Thank you to Ant for hosting this forum, facing the inevitable barrage of complaints and criticism that public forums invite. Gratitude should be expressed by each of us to Ant, for his generosity in making this opportunity for us all to come together. 

Brian is aiming to maintain this forum as a civil, positive and respectful exchange of views. I believe that he will make this a better community. He has impeccable manners and calm perspective. It is a courageous act to take on the task of moderating, which is a thankless and demanding job. Brian is a seasoned professional, and this forum is fortunate to have him. Good luck, Brian!

For those who have had harsh words for Brian and Ant and for DIYMA for not handling this debacle sooner, please trust that they have done a great service in allowing these threads to to continue, for me, for this online community and for Grizz Archer. Warren, Grizz and I sincerely appreciate it. 

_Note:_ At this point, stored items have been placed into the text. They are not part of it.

(** The PubMLST downloader was reached, ran, and returned a nonzero status. *)
Definition mlst_download_returned_nonzero (env : MLST.Env) : bool :=
  match MLST.input env with
  | Params _ =>
      MLST.makedirs_extra env &&
      match MLST.download env with
      | Exited rc => negb (rc =? 0)%Z
      | NotStarted => false
      end
  | _ => false
  end.

(** ** Sample runs *)

Definition job_json : string := "/job/galaxy.json".

Definition noon : datetime :=
  {| year := 2024; month := 1; day := 2; hour := 12; minute := 0;
     second := 0; microsecond := 0 |}.

(** Another instant of the same second. *)
Definition noon_later : datetime :=
  {| year := 2024; month := 1; day := 2; hour := 12; minute := 0;
     second := 0; microsecond := 999 |}.

Definition amr_env (update : proc_outcome) (version format : option string)
  : AmrFinderPlus.Env :=
  {| AmrFinderPlus.input := Params "/tmp/x";
     AmrFinderPlus.mkdir_extra := true;
     AmrFinderPlus.mkdir_tmp := true;
     AmrFinderPlus.amrfinder_update := update;
     AmrFinderPlus.version_txt := version;
     AmrFinderPlus.database_format_version_txt := format;
     AmrFinderPlus.copytree := true;
     AmrFinderPlus.dump_json := true |}.

Definition amr_env_ok : AmrFinderPlus.Env :=
  amr_env (Exited 0) (Some ("3.12" +:+ nl)) (Some ("2024-01-01.1" +:+ nl)).


Definition amr_env_no_version_file : AmrFinderPlus.Env :=
  amr_env (Exited 0) None (Some ("2024-01-01.1" +:+ nl)).

(** One scheme with one sequence file of two records; the second body line
    of the first record and the identifier line of the second record carry
    the marker. *)
Definition adk_tfa : string :=
  ">adk_1" +:+ nl +:+ "ACGT" +:+ nl +:+ "not a locus" +:+ nl +:+
  ">adk_2 not a locus" +:+ nl +:+ "GGCC" +:+ nl.

Definition sample_tree : list MLST.dir_entry :=
  [MLST.Directory "ecoli"
     [{| MLST.fname := "adk.tfa"; MLST.fcontent := Some adk_tfa;
         MLST.fundecodable := false |};
      {| MLST.fname := "ecoli.txt"; MLST.fcontent := Some "ST adk";
         MLST.fundecodable := false |}];
   MLST.PlainFile "README"].

Definition mlst_env (download : proc_outcome) (rerun : bool) : MLST.Env :=
  {| MLST.input := Params "/tmp/x";
     MLST.makedirs_extra := true;
     MLST.abspath := fun p => p;
     MLST.getcwd := "/job";
     MLST.download := download;
     MLST.dst_exists := rerun;
     MLST.rmtree_dst := true;
     MLST.move_src := true;
     MLST.makedirs_blast := true;
     MLST.open_blast := true;
     MLST.pubmlst := sample_tree;
     MLST.makeblastdb := Exited 0;
     MLST.urlopen := true;
     MLST.open_map := true;
     MLST.map_body := Some "ecoli Escherichia coli";
     MLST.dump_json := true |}.

Definition mlst_env_ok : MLST.Env := mlst_env (Exited 0) false.
Definition mlst_env_download_fails : MLST.Env := mlst_env (Exited 1) false.
Definition mlst_env_not_started : MLST.Env := mlst_env NotStarted false.

(** ** The merged sequence file *)

(** The lines of one record body, put back together. *)
Definition join_lines (lines : list string) : string :=
  fold_right String.append "" lines.


(** The content of the file at [path], as the object's world has it. *)
Definition mlst_file (path : string) (s : MLST.Self) : option string :=
  files (MLST.world s) !! path.

(** An object past [read_input_json], with "/tmp/x" as output directory. *)
Definition mlst_ready : MLST.Self :=
  MLST.set_output_dir (Some "/tmp/x")
    (MLST.__init__ job_json noon empty_world).

(** ** The calls of one run *)

(** The calls logged after [w0], in [w]. *)
Definition calls_since (w0 w : World) : list event :=
  drop (length (log w0)) (log w).

Definition amr_calls (json_path : string) (env : AmrFinderPlus.Env)
    (w0 : World) : list event :=
  calls_since w0 (snd (AmrFinderPlus.main json_path env w0)).

Definition mlst_calls (json_path : string) (now : datetime) (env : MLST.Env)
    (w0 : World) : list event :=
  calls_since w0 (snd (MLST.main json_path now env w0)).

Definition is_copytree (e : event) : bool :=
  match e with
  | EvCopytree _ _ => true
  | _ => false
  end.

Definition is_urlopen (e : event) : bool :=
  match e with
  | EvUrlopen _ => true
  | _ => false
  end.

Definition is_run_of (program : string) (e : event) : bool :=
  match e with
  | EvRun (p :: _) => String.eqb p program
  | _ => false
  end.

*Regarding my reply to this post: I am confused about why Grizz is apologizing to Dave Brimer. Was Grizz apologizing for using inappropriate language? Was there anything untrue or inaccurate in the content of the initial apology that needs to be reconsidered? If you reread the posts by Audio_Images and Audio_Dave, (both screen names are the same Dave Brimer who once lived in Arizona and is now in Oregon) there should be plenty of evidence for you to draw your own conclusions. *

It seems to me that Grizz's first apology covered the bases pretty well. I, personally would have worded it slightly differently. I might have explained more about the amount of unnecessary stress that this has caused. I'm betting that Grizz will be paying closer attention to who he chooses to trust in the future -- and he probably will do a bit more checking into their track record before making statements that might be based on highly questionable sources.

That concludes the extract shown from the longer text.